Embora nem todos os fatores de risco sejam modificáveis, como a genética, algumas medidas podem ajudar a prevenir ou retardar o aparecimento da incontinência urinária.

  • Fortaleça o Assoalho Pélvico: assim como malhamos braços e pernas, os músculos pélvicos também precisam de atenção. A prática regular de exercícios de Kegel, especialmente antes, durante e após a gravidez, é fundamental. No entanto, esses exercícios precisam ser feitos da maneira correta, e muitas mulheres contraem os músculos errados (como os glúteos ou o abdômen) sem perceber. É aqui que a fisioterapia pélvica se torna uma aliada poderosa. Um fisioterapeuta especializado pode ensinar a técnica correta e utilizar ferramentas como o biofeedback, onde sensores mostram em uma tela se a contração está sendo feita corretamente, e a eletroestimulação, que usa correntes elétricas suaves para ajudar a identificar e fortalecer os músculos certos. A fisioterapia é muito mais do que apenas 'fazer Kegels'; é um tratamento completo e personalizado para reeducar e fortalecer toda a musculatura do assoalho pélvico.
  • Mantenha um peso saudável: excesso de peso é um dos principais inimigos do assoalho pélvico.
  • Evite a obstipação: esforço para evacuar força a musculatura pélvica. Uma dieta rica em fibras e boa hidratação são essenciais.
  • Não fume: tosse crônica do fumante gera uma pressão contínua sobre a bexiga.

A incontinência urinária feminina é uma condição médica, não uma falha pessoal ou uma consequência inevitável do tempo. O silêncio e a vergonha são os maiores obstáculos para o tratamento. Viver com medo, limitar atividades e perder a espontaneidade não é normal e não precisa ser a realidade de milhões de mulheres.

O primeiro e mais importante passo é procurar ajuda. Conversar com um ginecologista ou, idealmente, um urologista, é fundamental para obter um diagnóstico preciso e um plano de tratamento individualizado. "Como urologista, meu objetivo é ajudar cada paciente a encontrar o tratamento que melhor se adapte às suas necessidades e ao seu estilo de vida. Isso pode envolver uma combinação de diferentes abordagens", finaliza o Dr. Julio Bissoli.

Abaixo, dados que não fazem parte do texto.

Lemma ambient_or_else {Y Z} (m : M (server store A) Y) (k : Y → M (server store A) Z) d :
  ambient_only m → (∀ y, ambient_only (k y)) → ambient_only d → ambient_only (or_else m k d).
Proof.
  intros Hm Hk Hd v x. unfold or_else. specialize (Hm v x). destruct (m v) as [v' [y|e|]];
    [etrans; [exact Hm|apply Hk]|etrans; [exact Hm|apply Hd]|done].
Qed.

Lemma ambient_read {Y} (m : M store Y) : (∀ st, fst (m st) = st) → ambient_only (onD m).
Proof.
  intros Hm v x. unfold onD. specialize (Hm (sdurable v)). destruct (m (sdurable v)) as [d r]. simpl in *. subst d.
  by destruct v.
Qed.

Lemma ambient_exec {Y} (m : M store Y) o : (∀ st, fst (m st) = exec o st) → ambient_only (onD m).
Proof.
  intros Hm v x. unfold onD. specialize (Hm (sdurable v)). destruct (m (sdurable v)) as [d r]. simpl in *. subst d.
  apply rtc_once. constructor.
Qed.

Lemma report_ambient id : ambient_only (reportCheck base id).
Proof.
  apply ambient_ignore, ambient_bind; [apply ambient_read, GetJobRun_reads|]. intros job.
  apply ambient_bind; [apply ambient_read, GetRun_reads|]. intros run v x.
  destruct (MapJobRun job base); [apply rtc_once; constructor|done..].
Qed.

Lemma settle_ambient fuel now : ambient_only (evaluateDeferredConditions base fuel now).
Proof.
  assert (∀ run all rec, ambient_only (settle_job base now run all rec)) as Hjob.
  { intros run all rec. unfold settle_job. destruct (_ || _); [apply ambient_ret|]. destruct (negb _); [apply ambient_ret|].
    assert (∀ phase, ambient_only (let* _ := ignore (projectObserved now (JID rec) phase) in
      let* _ := reportCheck base (JID rec) in mret true)) as Hclose.
    { intros phase. apply ambient_bind; [apply ambient_ignore, (ambient_exec _ (OpApplyObserved (JID rec) phase now)); intros st; apply fst_mapErr|].
      intros _. apply ambient_bind; [apply report_ambient|]. intros _. apply ambient_ret. }
    destruct (EvaluateCondition _ _) as [[]|e|];
      [apply ambient_ret|apply Hclose|apply Hclose|apply ambient_const]. }
  assert (∀ run all qs p, ambient_only (settle_jobs base now run all qs p)) as Hjobs.
  { intros run all qs. induction qs as [|rec qs IH]; intros p; simpl; [apply ambient_ret|].
    apply ambient_bind; [apply Hjob|]. intros p'. apply IH. }
  assert (∀ l p, ambient_only (settle_runs base now l p)) as Hruns.
  { intros l. induction l as [|[r qs] l IH]; intros p; simpl; [apply ambient_ret|].
    apply ambient_or_else; [apply ambient_read, GetRun_reads|intros run|apply IH].
    apply ambient_or_else; [apply ambient_read, ListJobRuns_reads|intros all|apply IH].
    apply ambient_bind; [apply Hjobs|apply IH]. }
  unfold evaluateDeferredConditions. induction fuel as [|fuel IH]; simpl; [apply ambient_const|].
  apply ambient_bind; [|intros []; [apply IH|apply ambient_ret]].
  apply ambient_or_else; [by apply ambient_read|intros queued; case_bool_decide; [apply ambient_ret|apply Hruns]|apply ambient_ret].
Qed.

(** Programs on the pair of stores. *)
Definition stores_ambient {Y} (m : M (store * A) Y) : Prop :=
  ∀ v x, rtc ambient (v, x) (with_stores (fst (m (sdurable v, sactive v))) v, x).

Lemma with_stores_same (v : server store A) : with_stores (sdurable v, sactive v) v = v.
Proof. by destruct v. Qed.

Lemma stores_bind {Y Z} (m : M (store * A) Y) (k : Y → M (store * A) Z) :
  stores_ambient m → (∀ y, stores_ambient (k y)) → stores_ambient (mbind m k).
Proof.
  intros Hm Hk v x. unfold mbind. specialize (Hm v x). destruct (m (sdurable v, sactive v)) as [[d a] [y|e|]]; [|done..].
  etrans; [exact Hm|]. exact (Hk y (with_stores (d, a) v) x).
Qed.

Lemma stores_mapErr {Y} g (m : M (store * A) Y) : stores_ambient m → stores_ambient (mapErr g m).
Proof. intros Hm v x. rewrite fst_mapErr. apply Hm. Qed.

Lemma stores_const {Y} (r : outcome error Y) : stores_ambient (fun s => (s, r)).
Proof. intros v x. simpl. by rewrite with_stores_same. Qed.

Lemma stores_durable {Y} (m : M store Y) o : (∀ st, fst (m st) = exec o st) → stores_ambient (inD m).
Proof.
  intros Hm v x. unfold inD. specialize (Hm (sdurable v)). simpl. destruct (m (sdurable v)) as [d r]. simpl in *. subst d.
  replace (with_stores _ v) with (with_sdurable (exec o (sdurable v)) v) by done. apply rtc_once. constructor.
Qed.

Lemma stores_read {Y} (m : M store Y) : (∀ st, fst (m st) = st) → stores_ambient (inD m).
Proof.
  intros Hm v x. unfold inD. specialize (Hm (sdurable v)). simpl. destruct (m (sdurable v)) as [d r]. simpl in *. subst d.
  by rewrite with_stores_same.
Qed.

Lemma stores_active {Y} (m : M A Y) : stores_ambient (inA m).
Proof. intros v x. unfold inA. simpl. destruct (m (sactive v)) as [a r]. apply rtc_once, amb_active. Qed.

Lemma onDA_ambient {Y} (m : M (store * A) Y) : stores_ambient m → ambient_only (onDA m).
Proof. intros Hm v x. unfold onDA. specialize (Hm v x). by destruct (m (sdurable v, sactive v)). Qed.

Lemma dispatch_next_ambient now : stores_ambient (DispatchNext now).
Proof.
  apply stores_bind; [by apply (stores_durable _ OpClaimNextQueuedJob)|]. intros job v x.
  assert (stores_ambient (Dispatch now (JID job))) as Hd.
  { apply stores_bind; [apply stores_mapErr, stores_read, GetJobRun_reads|]. intros rec.
    destruct (negb _); [apply stores_const|]. apply stores_bind; [apply stores_mapErr, stores_active|]. intros obj.
    apply stores_mapErr. by apply (stores_durable _ (OpAckDispatched (JID job) {| ObjName := CRName (JID job); ObjUID := ObjUID obj |} now)). }
  specialize (Hd v x). destruct (Dispatch now (JID job) (sdurable v, sactive v)) as [[d a] [y|e|]]; [done| |done].
  etrans; [exact Hd|].
  pose proof (stores_durable (ReleaseClaim (JID job)) (OpReleaseClaim (JID job)) (λ _, eq_refl) (with_stores (d, a) v) x) as Hr.
  unfold inD in *. simpl in *. exact Hr.
Qed.

Lemma dispatch_ambient fuel now : ambient_only (DispatchOnce base fuel now).
Proof.
  apply ambient_bind; [apply settle_ambient|]. intros _. generalize 0.
  induction fuel as [|fuel IH]; intros n v x; simpl; [done|].
  pose proof (onDA_ambient _ (dispatch_next_ambient now) v x) as Hd.
  destruct (onDA (DispatchNext now) v) as [v' [job|e|]]; [|by destruct e|done].
  etrans; [exact Hd|]. apply ambient_bind; [apply report_ambient|]. intros _. apply IH.
Qed.

Lemma collect_ambient now : ambient_only (CollectOnce now).
Proof.
  apply onDA_ambient, stores_bind; [apply stores_mapErr; by apply stores_read|]. intros l. generalize 0.
  induction l as [|j l IH]; intros n; simpl; [apply stores_const|].
  apply stores_bind; [apply stores_mapErr, stores_active|]. intros _.
  apply stores_bind; [apply stores_mapErr; by apply (stores_durable _ (OpMarkCollected (JID j) now))|]. intros _. apply IH.
Qed.

(** Every run of the dispatch or the collection loop, errors included. *)
Lemma loop_ambient fuel body ts : body ∈ StartLoops base fuel None → ambient_only (ticker_loop body ts).
Proof.
  intros Hin. assert (∀ now, ambient_only (body now)) as Hb.
  { intros now. unfold StartLoops in Hin. simpl in Hin. set_unfold in Hin. destruct Hin as [->|[->|[]]].
    - apply ambient_bind; [apply dispatch_ambient|]. intros [n err]. apply ambient_ret.
    - intros v x. unfold collect_tick, logged. pose proof (collect_ambient now v x) as Hc.
      by destruct (CollectOnce now v) as [v' [y|e|]]. }
  induction ts as [|[now|] ts IH]; simpl; [apply ambient_ret| |apply ambient_ret].
  apply ambient_bind; [apply Hb|]. intros err. apply ambient_bind; [apply IH|]. intros errs. apply ambient_ret.
Qed.

(** The request for secrets, as a thread that is started. *)
Lemma secrets_thread_safe now header id req s :
  server_inv s → strust (fst s) !! id = Some TrustFork →
  safe_thread (λ r _, ∀ m, r = Ok (AReply (JSON (BSecrets m))) → m = ∅) ∅
    (call_thread (CServe now header (ESecrets id req))) s.
Proof.
  intros Hinv Hfork. apply (safe_pthen server_inv grows unclassified); [|done].
  assert (safe_thread (no_secret_of_fork true) ∅ (serve_prog base hasStore dev s3 verify now header (ESecrets id req)) s) as Hs.
  { cbn [serve_prog]. unfold auth_prog. destruct (negb _); [by split|]. destruct (verify _) as [i|e|]; [|by split..].
    by apply secrets_safe. }
  eapply (safe_weaken server_inv grows unclassified); [|exact Hs]. intros r s' _ _ Hr.
  destruct r as [r|e|]; split; try done. intros s2 _ _ m [= ->]. by apply Hr.
Qed.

Quebrar o tabu da incontinência urinária é um ato de autocuidado e um passo essencial para resgatar não apenas o controle do corpo, mas a alegria, a confiança e a liberdade de viver sem limites. É entender que a condição tem tratamento e que a busca por ajuda especializada é o caminho para uma vida mais plena e sem constrangimentos. A mensagem final é clara: você não está sozinha, e não precisa sofrer em silêncio.

Referências

Agência Brasil (EBC). "Incontinência urinária é mais comum em mulheres".

Sociedade Brasileira de Urologia - Seccional São Paulo (SBU-SP). "Incontinência urinária afeta a vida de mais de 10 milhões de pessoas no país".

Hospital Israelita Albert Einstein. "Incontinência urinária feminina: Sintomas, Causas e Tratamentos".